◆ What the task asks
Write out exactly the lines below that run from the one containing "assert (Hv : views" through the one containing "by rewrite <- Hao.", both included, with no other lines.

◆ Provided information
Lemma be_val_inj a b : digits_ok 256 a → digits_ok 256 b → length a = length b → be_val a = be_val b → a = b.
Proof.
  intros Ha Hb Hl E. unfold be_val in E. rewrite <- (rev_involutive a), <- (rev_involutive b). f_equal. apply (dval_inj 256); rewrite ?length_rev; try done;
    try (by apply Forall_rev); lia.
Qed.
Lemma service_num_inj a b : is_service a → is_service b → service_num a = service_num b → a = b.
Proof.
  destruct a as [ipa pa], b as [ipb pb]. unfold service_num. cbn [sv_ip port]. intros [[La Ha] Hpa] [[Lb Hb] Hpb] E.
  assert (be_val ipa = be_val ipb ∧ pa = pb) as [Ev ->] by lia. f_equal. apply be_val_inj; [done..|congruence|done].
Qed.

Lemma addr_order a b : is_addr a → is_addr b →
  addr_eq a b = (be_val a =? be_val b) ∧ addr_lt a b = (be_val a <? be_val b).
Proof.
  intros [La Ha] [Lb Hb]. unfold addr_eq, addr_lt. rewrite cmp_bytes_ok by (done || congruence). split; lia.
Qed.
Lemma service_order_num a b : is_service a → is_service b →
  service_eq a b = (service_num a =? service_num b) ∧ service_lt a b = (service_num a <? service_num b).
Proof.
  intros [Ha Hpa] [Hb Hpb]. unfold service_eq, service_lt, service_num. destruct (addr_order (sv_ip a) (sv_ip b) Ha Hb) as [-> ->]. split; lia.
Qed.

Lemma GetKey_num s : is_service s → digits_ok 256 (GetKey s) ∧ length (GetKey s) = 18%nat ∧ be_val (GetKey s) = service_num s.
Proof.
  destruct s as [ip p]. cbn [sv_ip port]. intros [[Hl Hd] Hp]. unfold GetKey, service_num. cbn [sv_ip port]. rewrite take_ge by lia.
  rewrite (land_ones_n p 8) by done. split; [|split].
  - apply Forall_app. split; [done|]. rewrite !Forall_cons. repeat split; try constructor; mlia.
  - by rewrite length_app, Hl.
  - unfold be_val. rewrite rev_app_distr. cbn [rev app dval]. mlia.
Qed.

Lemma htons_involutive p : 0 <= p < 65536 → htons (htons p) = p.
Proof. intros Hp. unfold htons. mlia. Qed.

...

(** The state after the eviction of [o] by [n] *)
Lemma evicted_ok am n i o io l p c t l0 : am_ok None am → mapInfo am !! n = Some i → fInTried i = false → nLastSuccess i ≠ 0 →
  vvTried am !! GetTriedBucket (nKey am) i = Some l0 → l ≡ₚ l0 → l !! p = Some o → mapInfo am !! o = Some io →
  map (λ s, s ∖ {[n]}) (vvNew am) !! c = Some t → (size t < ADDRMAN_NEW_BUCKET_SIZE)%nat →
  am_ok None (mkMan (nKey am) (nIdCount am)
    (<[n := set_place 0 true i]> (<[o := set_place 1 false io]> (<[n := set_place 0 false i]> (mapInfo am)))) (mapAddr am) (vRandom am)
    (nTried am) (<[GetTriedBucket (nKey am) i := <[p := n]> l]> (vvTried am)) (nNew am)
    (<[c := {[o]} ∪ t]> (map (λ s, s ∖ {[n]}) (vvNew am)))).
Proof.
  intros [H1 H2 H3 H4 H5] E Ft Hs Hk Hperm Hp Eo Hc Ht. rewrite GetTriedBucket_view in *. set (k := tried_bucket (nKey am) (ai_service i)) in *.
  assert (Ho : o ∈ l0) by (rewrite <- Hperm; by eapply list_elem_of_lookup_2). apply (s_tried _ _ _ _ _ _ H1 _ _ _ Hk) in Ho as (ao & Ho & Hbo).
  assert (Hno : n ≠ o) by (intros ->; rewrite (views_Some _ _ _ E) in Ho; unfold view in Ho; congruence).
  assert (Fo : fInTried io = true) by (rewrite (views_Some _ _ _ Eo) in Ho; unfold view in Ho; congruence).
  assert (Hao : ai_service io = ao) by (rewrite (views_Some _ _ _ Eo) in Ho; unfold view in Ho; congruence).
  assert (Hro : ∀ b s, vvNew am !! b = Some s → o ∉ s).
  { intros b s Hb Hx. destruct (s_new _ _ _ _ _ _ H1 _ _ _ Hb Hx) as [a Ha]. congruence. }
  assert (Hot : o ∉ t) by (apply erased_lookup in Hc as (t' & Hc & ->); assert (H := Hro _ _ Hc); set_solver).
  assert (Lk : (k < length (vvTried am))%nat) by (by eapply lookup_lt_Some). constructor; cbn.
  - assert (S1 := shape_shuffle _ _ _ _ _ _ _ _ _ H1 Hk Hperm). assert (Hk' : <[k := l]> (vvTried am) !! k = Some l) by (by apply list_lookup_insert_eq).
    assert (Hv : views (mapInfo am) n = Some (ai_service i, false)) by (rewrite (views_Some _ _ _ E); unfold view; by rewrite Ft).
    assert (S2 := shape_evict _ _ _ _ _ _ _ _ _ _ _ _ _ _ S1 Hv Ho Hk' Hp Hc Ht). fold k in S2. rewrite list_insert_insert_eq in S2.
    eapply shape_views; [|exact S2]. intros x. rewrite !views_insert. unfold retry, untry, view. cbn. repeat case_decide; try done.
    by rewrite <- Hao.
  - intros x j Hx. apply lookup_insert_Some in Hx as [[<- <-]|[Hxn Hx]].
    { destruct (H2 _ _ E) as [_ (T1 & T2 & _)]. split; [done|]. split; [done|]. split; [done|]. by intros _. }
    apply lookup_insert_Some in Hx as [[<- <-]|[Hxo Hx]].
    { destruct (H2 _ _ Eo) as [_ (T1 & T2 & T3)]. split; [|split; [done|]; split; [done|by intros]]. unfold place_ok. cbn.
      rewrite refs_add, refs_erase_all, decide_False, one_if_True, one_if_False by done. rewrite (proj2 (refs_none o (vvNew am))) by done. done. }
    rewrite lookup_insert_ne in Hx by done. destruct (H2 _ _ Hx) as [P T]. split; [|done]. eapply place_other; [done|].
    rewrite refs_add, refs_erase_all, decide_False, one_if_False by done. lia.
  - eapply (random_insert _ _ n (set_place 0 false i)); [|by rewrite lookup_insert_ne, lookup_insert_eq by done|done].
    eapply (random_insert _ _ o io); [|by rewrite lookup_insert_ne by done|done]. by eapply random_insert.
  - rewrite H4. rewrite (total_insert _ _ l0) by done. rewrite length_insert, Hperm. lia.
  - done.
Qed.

◆ Finished exercise
    assert (Hv : views (mapInfo am) n = Some (ai_service i, false)) by (rewrite (views_Some _ _ _ E); unfold view; by rewrite Ft).
    assert (S2 := shape_evict _ _ _ _ _ _ _ _ _ _ _ _ _ _ S1 Hv Ho Hk' Hp Hc Ht). fold k in S2. rewrite list_insert_insert_eq in S2.
    eapply shape_views; [|exact S2]. intros x. rewrite !views_insert. unfold retry, untry, view. cbn. repeat case_decide; try done.
    by rewrite <- Hao.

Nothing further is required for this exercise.